N° Portalis DBVL-V-B7E-QQCA

(2)

SA COFIDIS

C/

M. [U] [R]

Mme [S] [D] épouse [R]

Société ALLIANCE

Infirme la décision déférée dans toutes ses dispositions, à l’égard de toutes les parties au recours

Copie exécutoire délivrée

le :

à :

– Me DEMIDOFF

– Me DELOMEL

RÉPUBLIQUE FRANÇAISE

AU NOM DU PEUPLE FRANÇAIS

COUR D’APPEL DE RENNES

ARRÊT DU 12 MAI 2023

COMPOSITION DE LA COUR LORS DES DÉBATS ET DU DÉLIBÉRÉ :

Président : Monsieur Joël CHRISTIEN, Président de Chambre,

Assesseur : Monsieur David JOBARD, Président de Chambre,

Assesseur : Monsieur Jean-François POTHIER, Conseiller,

GREFFIER :

Madame Ludivine MARTIN, lors des débats et lors du prononcé

DÉBATS :

A l’audience publique du 07 Février 2023

ARRÊT :

Réputé contradictoire, prononcé publiquement le 12 Mai 2023, après prorogations, par mise à disposition au greffe comme indiqué à l’issue des débats

****

APPELANTE :

SA COFIDIS

[Adresse 6]

[Localité 4]

Représentée par Me Eric DEMIDOFF de la SCP GAUVAIN, DEMIDOFF & LHERMITTE, postulant, avocat au barreau de RENNES

Représentée par Me Xavier HELAIN de la SELARL HAUSSMANN KAINIC HASCOET HELAIN

INTIMÉS :

Monsieur [U] [R]

[Adresse 1]

[Localité 2]

Madame [S] [D] épouse [R]

[Adresse 1]

[Localité 2]

Tous représentés par Me Arnaud DELOMEL, Plaidant/Postulant, avocat au barreau de RENNES

Société ALLIANCE prise en la personne de [H] [L] ès qualité de liquidateur de la société NEO CONCEPT ET RENO 2018

[Adresse 3]

[Localité 5]

Assigné par acte d’huissier en date du 03/06/2020, délivré à personne morale, n’ayant pas constitué

EXPOSE DU LITIGE :

Suivant bon de commande en date du 22 mars 2017, M. [U] [R] et Mme [S] [D], son épouse, ont commandé à la société Neo concept & rénovation dans le cadre d’un démarchage la fourniture et la pose de douze panneaux photovoltaïques avec système de récupération et de redistribution d’air chaud aéro-voltaïque pour un coût de 26 500 euros. L’opération a été financée par la souscription d’un prêt auprès de la société Cofidis.

 

Suivant jugement en date du 26 juillet 2018, le tribunal de commerce de Nanterre a ouvert une procédure de liquidation judiciaire à l’égard de la société Neo concept & rénovation et désigné Me [H] [L] en qualité de mandataire liquidateur.

 

Suivant acte d’huissier en date des 22 et 26 mars 2019, les époux [R] ont assigné Me [H] [L] ès qualités et la société Cofidis devant le tribunal d’instance de Dinan.

 

Suivant jugement en date du 31 décembre 2019, le tribunal d’instance de Dinan a :

 

Déclaré les époux [R] recevables et bien fondés en leur action diligentée à l’encontre de Me [H] [L] ès qualités et de la société Cofidis.

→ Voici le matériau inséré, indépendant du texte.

Lemma RecordMessage_typed c s pid from m :
  typed c → typed m → typed (RecordMessage c s pid from m).
Proof.
  intros Hc Hm. unfold RecordMessage. destruct (procStates c !! pid) as [ps|] eqn:Ep; [|done].
  pose proof (perSnap_typed _ _ _ Hc Ep) as Hps. destruct (perSnap ps !! s) as [st|] eqn:Est; [|done].
  pose proof (typed_lookup _ _ _ Hps Est) as [Hl Hr].
  destruct (recordedChans st !! from) as [cs|] eqn:Ecs; [|done].
  pose proof (typed_lookup _ _ _ Hr Ecs) as Hcs. destruct (csFinalized cs); [done|].
  apply set_state_typed; [done..|]. split; [done|]. apply typed_insert; [done|]. by apply typed_snoc.
Qed.
End coordinator.

(** ** The world and the processes *)
Section processes.
Context `{MapRange} (now : nat → Z).
Implicit Types w : World Net.

Lemma publish_event_typed w e :
  typed w → typed e → typed (publish_event w (NextSeq (bus w)).1 e).
Proof.
  intros [] He. split; simpl; [|done|by apply typed_snoc]. apply Publish_typed; [|done].
  by apply NextSeq_typed.
Qed.

Lemma set_net_typed w n : typed w → typed n → typed (set_net w n).
Proof. by intros []. Qed.

Lemma set_bus_typed w b : typed w → typed b → typed (set_bus w b).
Proof. by intros []. Qed.

Lemma on_transport_typed w f :
  typed w → (∀ t, typed t → typed (f t)) → typed (on_transport w f).
Proof. intros [? [] ?] Hf. split; simpl; [done| |done]. split; simpl; eauto. Qed.

Lemma transmit_typed w m : typed w → typed m → typed (transmit w m).1.
Proof.
  intros Hw Hm. unfold transmit, xport_Send, net_transport.
  pose proof (transport_Send_typed (transport (net w)) (From m) (To m) m) as Hs.
  destruct (Transport.Send _ _ _ _) as [t err]. destruct Hw as [? [] ?]. split; simpl; [done| |done].
  split; simpl; eauto.
Qed.

Lemma publish_snapshot_typed w t pid p : typed w → typed (publish_snapshot w t pid p).
Proof.
  intros Hw. apply publish_event_typed; [done|]. split; simpl; eauto with typed.
Qed.

Lemma callback_typed w o : typed w → typed (callback w o).
Proof.
  intros Hw. destruct o as [from to sid|sid]; simpl; [|by apply publish_snapshot_typed].
  pose proof (transmit_typed w (marker_message from to sid) Hw) as Ht. destruct (transmit _ _).
  apply publish_snapshot_typed, Ht. split; simpl; eauto with typed.
Qed.

Lemma coord_call_typed w f :
  typed w → (∀ c, typed c → typed (f c)) → typed (coord_call w f).
Proof.
  intros Hw Hf. apply (foldl_inv typed (λ _, True)); [|by apply Forall_true|].
  - intros. by apply callback_typed.
  - pose proof Hw as [? [? Hc] ?]. apply Hf in Hc. destruct Hc. apply set_net_typed; [done|by split].
Qed.

Lemma time_typed w : typed w → typed (time_Now now w).1.
Proof. by intros []. Qed.

(** A process and its world. *)
Definition both_typed (pw : Process * World Net) : Prop := typed pw.1 ∧ typed pw.2.

Lemma emit_event_typed p w t msg :
  both_typed (p, w) → typed msg → both_typed (emitEventLocked now (p, w) t msg).
Proof.
  intros [Hp Hw] Hm. split; simpl; [by destruct Hp; split; simpl; eauto with typed|].
  apply (publish_event_typed (time_Now now w).1); [by apply time_typed|].
  destruct Hp. split; simpl; eauto with typed.
  - intros v. rewrite fmap_Some. intros (x & E & ->). by apply (pt_lamport0 x).
  - intros v. rewrite fmap_Some. intros (x & E & ->). rewrite Copy_id. by apply (pt_vector0 x).
  - intros v. rewrite fmap_Some. intros (x & E & ->). rewrite DeepCopy_id. by apply (pt_matrix0 x).
Qed.

Lemma snapshotLocked_typed p : typed p → typed (snapshotLocked p).
Proof.
  intros []. split; simpl.
  - destruct (lamportClock p) as [c|] eqn:E; [by apply (pt_lamport0 c)|done].
  - intros v. rewrite fmap_Some. intros (x & E & ->). rewrite Copy_id. by apply (pt_vector0 x).
  - intros v. rewrite fmap_Some. intros (x & E & ->). rewrite DeepCopy_id. by apply (pt_matrix0 x).
  - unfold clampUint64ToInt. destruct (N.ltb_spec maxInt (localSeq p)); [done|lia].
Qed.

Lemma default_typed {A} `{Typed A} (d : A) o : typed o → typed d → typed (default d o).
Proof. intros Ho Hd. destruct o; [by apply Ho|done]. Qed.

Lemma tickClock_typed p : typed p → typed (tickClock p).
Proof.
  intros Hp. unfold tickClock. repeat case_bool_decide; [..|done]; destruct Hp; split; simpl; try done.
  - intros c. rewrite fmap_Some. intros (x & _ & ->). apply typed_u64_succ.
  - apply typed_Some, Tick_typed, default_typed; eauto with typed.
  - apply typed_Some, MTick_typed, default_typed; eauto with typed.
Qed.

Lemma receiveClock_typed p m : typed p → typed m → typed (receiveClock p m).
Proof.
  intros Hp []. unfold receiveClock. repeat case_bool_decide; [..|done]; destruct Hp; split; simpl; try done.
  - intros c. rewrite fmap_Some. intros (x & _ & ->). apply LReceive_typed.
  - apply typed_Some, Receive_typed; [apply default_typed; eauto with typed|done].
  - apply typed_Some, MReceive_typed; [apply default_typed; eauto with typed|done].
Qed.

(** The stamps [sendClock] makes. *)
Lemma sendClock_typed p :
  typed p → typed (sendClock p).1 ∧
  let '(lc, vc, mc) := (sendClock p).2 in typed lc ∧ typed vc ∧ typed mc.
Proof.
  intros Hp. assert (typed (default ∅ (vectorClock p)) ∧ typed (default ∅ (matrixClock p))) as [Hv Hm].
  { destruct Hp. split; apply default_typed; eauto with typed. }
  unfold sendClock. repeat case_bool_decide; [destruct (lamportClock p) as [c|] eqn:E|..]; simpl.
  - destruct Hp. split; [split; simpl; try done|]; try split_and!; eauto with typed.
  - split_and!; eauto with typed.
  - rewrite Copy_id. destruct Hp. split; [split; simpl|]; try split_and!; eauto with typed.
  - rewrite DeepCopy_id. destruct Hp. split; [split; simpl|]; try split_and!; eauto with typed.
  - split_and!; eauto with typed.
Qed.

Lemma payload_typed m data vc lc : typed vc → typed lc → typed (Some (payload m data vc lc)).
Proof. intros. apply typed_Some. by split. Qed.

Lemma prepare_typed p w to data p' w' m :
  both_typed (p, w) → prepare now p w to data = (p', w', m) → both_typed (p', w') ∧ typed m.
Proof.
  intros [Hp Hw]. unfold prepare, time_Now.
  assert (typed (set_seqs p (u64_succ (msgSeq p)) (localSeq p))) as Hp1
    by (destruct Hp; split; simpl; eauto with typed).
  pose proof (sendClock_typed _ Hp1) as Hs.
  destruct (sendClock _) as [p1 [[lc vc] mc]]. destruct Hs as (Hp2 & Hl & Hv & Hm).
  cbv zeta beta iota. intros E.
  match type of E with (emitEventLocked _ ?pw _ ?msg, ?m) = _ =>
    assert (both_typed (emitEventLocked now pw EvtSend msg)) as He end.
  { apply emit_event_typed; [|by apply payload_typed]. split; [done|by apply time_typed]. }
  injection E as E1 E2 <-. split; [|by split]. by rewrite <- E1, <- E2.
Qed.

Lemma Send_typed p w to data p' w' err :
  both_typed (p, w) → Process.Send now p w to data = (p', w', err) → both_typed (p', w').
Proof.
  intros Hpw. unfold Process.Send. destruct (prepare now p w to data) as [[p1 w1] m] eqn:E.
  destruct (prepare_typed _ _ _ _ _ _ _ Hpw E) as [[Hp1 Hw1] Hm].
  pose proof (transmit_typed w1 m Hw1 Hm) as Ht. destruct (transmit w1 m) as [w2 e2].
  intros [= <- <- _]. by split.
Qed.

Lemma broadcast_typed peers p w data p' w' err :
  both_typed (p, w) → broadcast_loop now peers p w data = (p', w', err) → both_typed (p', w').
Proof.
  revert p w. induction peers as [|peer peers IH]; intros p w Hpw; simpl; [by intros [= <- <- _]|].
  destruct (Process.Send now p w peer data) as [[p1 w1] [e|]] eqn:E; apply (Send_typed _ _ _ _ _ _ _ Hpw) in E.
  - by intros [= <- <- _].
  - by apply IH.
Qed.

Lemma OnMarker_typed pid from s st w : typed w → typed st → typed (OnMarker now pid from s st w).
Proof.
  intros Hw Hst. unfold OnMarker. apply coord_call_typed; [by apply time_typed|].
  intros c Hc. by apply OnMarkerReceived_typed.
Qed.

Lemma set_queues_typed p i q : typed p → typed i → typed (pending q) → typed (set_queues p i q).
Proof. by intros []. Qed.

Lemma set_vector_typed p (v : VectorClock) : typed p → typed v → typed (set_vector p (Some v)).
Proof. intros [] Hv. split; simpl; eauto with typed. Qed.

Lemma causal_deliver_typed p w m p' w' ds :
  both_typed (p, w) → typed m → causal_deliver now p w m = (p', w', ds) →
  both_typed (p', w') ∧ typed ds.
Proof.
  intros [Hp Hw] [Hv Hmc Hl]. unfold causal_deliver. cbv zeta.
  set (p1 := set_vector _ _). assert (typed p1) as Hp1.
  { apply set_vector_typed, Receive_typed; [done| |done]. destruct Hp. apply default_typed; eauto with typed. }
  pose proof (emit_event_typed p1 w EvtReceive (Some (payload m (Data m) (SentVC m) 0))
    (conj Hp1 Hw) (payload_typed m _ _ _ Hv typed_zero)) as He.
  destruct (emitEventLocked _ _ _ _) as [p2 w2]. destruct He as [Hp2 Hw2]. simpl in Hp2, Hw2.
  assert (typed (VClock.Copy (default ∅ (vectorClock p2)))) as Hvc.
  { rewrite Copy_id. destruct Hp2. apply default_typed; eauto with typed. }
  pose proof (TryDeliver_typed (hbq p2) _ (cfgID (cfg p)) (pt_held _ Hp2) Hvc) as Ht.
  destruct (TryDeliver _ _ _) as [[dl v] q]. destruct Ht as (Hd & Hv' & Hq). intros [= <- <- <-].
  split; [split; [|done]|done]. apply set_queues_typed; [by apply set_vector_typed|by destruct Hp2|done].
Qed.

Lemma deliverCausal_typed p w m :
  both_typed (p, w) → typed m → both_typed (deliverCausal now p w m).
Proof.
  intros [Hp Hw] Hm. unfold deliverCausal. cbv zeta. destruct (canDeliver _ _ _).
  - destruct (causal_deliver now p w m) as [[p1 w1] ds] eqn:E.
    destruct (causal_deliver_typed _ _ _ _ _ _ (conj Hp Hw) Hm E) as [Hpw Hds].
    apply (foldl_inv both_typed (typed (A:=Message))); [|done|done].
    intros [p2 w2] d _ H2. apply emit_event_typed; [done|]. apply payload_typed; eauto with typed.
  - apply emit_event_typed; [split; [|done]|].
    + destruct Hm. apply set_queues_typed; [done|by destruct Hp|]. destruct Hp.
      apply typed_snoc; [done|]. by repeat split.
    + destruct Hm. apply payload_typed; eauto with typed.
Qed.

Lemma handleMessage_typed pid p w m :
  both_typed (p, w) → typed m → both_typed (handleMessage now (Some (OnMarker now pid)) p w m).
Proof.
  intros [Hp Hw] Hm. unfold handleMessage. destruct (IsMarker m).
  - apply emit_event_typed; [split; [done|]|].
    + apply OnMarker_typed; [done|by apply snapshotLocked_typed].
    + apply typed_Some. split; simpl; eauto with typed.
  - assert (both_typed (deliverImmediate now p w m)) as Hi.
    { apply emit_event_typed; [split; [by apply receiveClock_typed|done]|].
      destruct Hm. by apply payload_typed. }
    cbv zeta. repeat case_bool_decide; first [exact Hi|by apply deliverCausal_typed].
Qed.

Lemma record_arrival_typed pid m w : typed m → typed w → typed (record_arrival pid m w).
Proof.
  intros Hm Hw. unfold record_arrival. destruct (IsMarker m); [done|].
  apply (foldl_inv typed (λ _, True)); [|by apply Forall_true|done].
  intros w' x _ Hw'. apply coord_call_typed; [done|]. intros c Hc. apply RecordMessage_typed; [done|].
  destruct Hm. unfold typed, SMessage_typed. simpl. rewrite Copy_id. by apply typed_Some.
Qed.

Lemma Process_New_typed c : typed (Process.New c).
Proof. split; simpl; repeat case_bool_decide; eauto with typed. all: by intros ? [= <-]. Qed.
End processes.

(** ** Simulations *)
Section simulations.
Context `{MapRange} (now : nat → Z).
Implicit Types s : Simulation.

Lemma set_procs_typed s ps rt w :
  typed s → typed ps → typed rt → typed w → typed (Simulation.set_procs s ps rt w).
Proof. by intros []. Qed.

Lemma set_world_typed s w : typed s → typed w → typed (set_world s w).
Proof. by intros []. Qed.

Lemma set_handoff_typed s w h : typed s → typed w → typed h → typed (set_handoff s w h).
Proof. by intros []. Qed.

Prononcé l’annulation du contrat conclu entre les époux [R] et la société Neo concept & rénovation et du contrat de prêt souscrit concomitamment.

En conséquence,

Dit que les époux [R] devraient laisser à disposition de Me [H] [L] ès qualité le matériel installé si celle-ci en faisait la demande dans le délai de deux mois suivant la signification du jugement.

Dit que dans cette hypothèse, les frais de dépose de l’installation seraient à la charge de la société Neo concept & rénovation.

Dit qu’en l’absence de réclamation de la part du mandataire, les époux [R] pourraient disposer librement de l’installation.

Débouté la société Cofidis de sa demande de remboursement des fonds empruntés.

Condamné la société Cofidis à payer aux époux [R] la somme de 1 574,13 euros correspondant au montant total des échéances contractuelles versées.

Condamné la société Cofidis à payer aux époux [R] la somme de 2 000 euros en application de l’article 700 du code de procédure civile.

Débouté les époux [R] de leurs autres demandes.

Ordonné l’exécution provisoire.

Dit que la société Cofidis supporterait les dépens de l’instance et ses frais irrépétibles.

Dit que la somme allouée aux époux [R] sur le fondement de l’article 700 du code de procédure civile et les dépens de la procédure devraient figurer au passif de la liquidation judiciaire de la société Neo concept & rénovation.

 

Suivant déclaration en date du 20 février 2020, la société Cofidis a interjeté appel.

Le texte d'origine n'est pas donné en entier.